Ocurre lo mismo en la exagerada valoración que se ha hecho de su trayectoria literaria, que quizá tenga su razón de ser y sea yo quien no sepa ver la maravilla que se esconde tras sus textos. Porque en mi opinión se esconde tanto que no llega a estar visible, pero probablemente he tenido mala suerte al escoger una obra suya, la última que yo sepa, y tengo que ampliar el panorama. Lo haré, prometo solemnemente leer este verano las novelas más elogiadas de Elena Ferrante.

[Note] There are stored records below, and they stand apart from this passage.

(* ===== verification/StoreReplay.v ===== *)
(** * Replays, recovery and outcomes of the store

    Functional behaviour of the operations on every table the store can reach:
    a packet is read back, a charged attempt is exclusive and its retry is
    free, an outcome is replayed, an absent attempt is recycled once, the
    circuit counts outcomes, recovery lists exactly the charged effects, a
    database is bound to one configuration. *)

From Stdlib Require Import Sorted.
From S2P Require Import Prelude Regex Sha256 PyTime Json JsonFacts Packet PacketFacts Demo Tables Store StoreSteps StoreInv StoreSafety.
Local Open Scope Z_scope.

(** ** Accepted packets are read back *)

(** The packet a row stores, decoded. *)
Lemma accepted_decodes k p field :
  accepted_row k p ->
  exists packet identity now0,
    decode_canonical_json p.(p_packet_json) field = Ok packet /\
    canonical_json (VDict packet) = Ok p.(p_packet_json) /\
    packet_identity packet now0 = Ok identity /\
    k = identity.(id_packet_id) /\ p = packet_row_of identity now0.
Proof.
  intros (packet & now0 & id & Hw & Hid & -> & ->).
  pose proof (is_json _ _ _ (identity_inv _ _ _ Hid)) as Hj.
  destruct (decode_encode packet _ field Hw Hj) as (packet' & Hc & Hd).
  exists packet', id, now0. repeat split; try done.
  - simpl. rewrite <- Hc. by apply canonical_json_canon.
  - by eapply identity_canon.
Qed.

En cierto modo, y salvando las distancias, la novela me recuerda a Buenos días tristeza. Por el tono intimista, por su naturalidad y por esa forma de narrar en primera persona los sucesos cotidianos según van ocurriendo. Pero Sagan es mucho más trascendente. Mientras aquí se muestran banalidades –pensadas, sentidas o vividas– como si fuesen hechos de primera magnitud, la francesa lanza una mirada aparentemente frívola y consigue dar en el blanco poniéndonos los pelos de punta. Prefiero, cada vez más la contención, la sobriedad en las confidencias, me gusta que el personaje me permita deducir lo que siente antes que esa verborrea exhibicionista que no suele aportar nada nuevo. Yo diría que para retratar a un personaje obsesivo no hace falta insistir tanto. Quizá la clave este ahí, en la insistencia, tanto en eso como en todo lo demás; pienso que el mismo material podría haber servido para un relato de dos o tres decenas de páginas y su innecesario alargamiento es lo que le resta interés.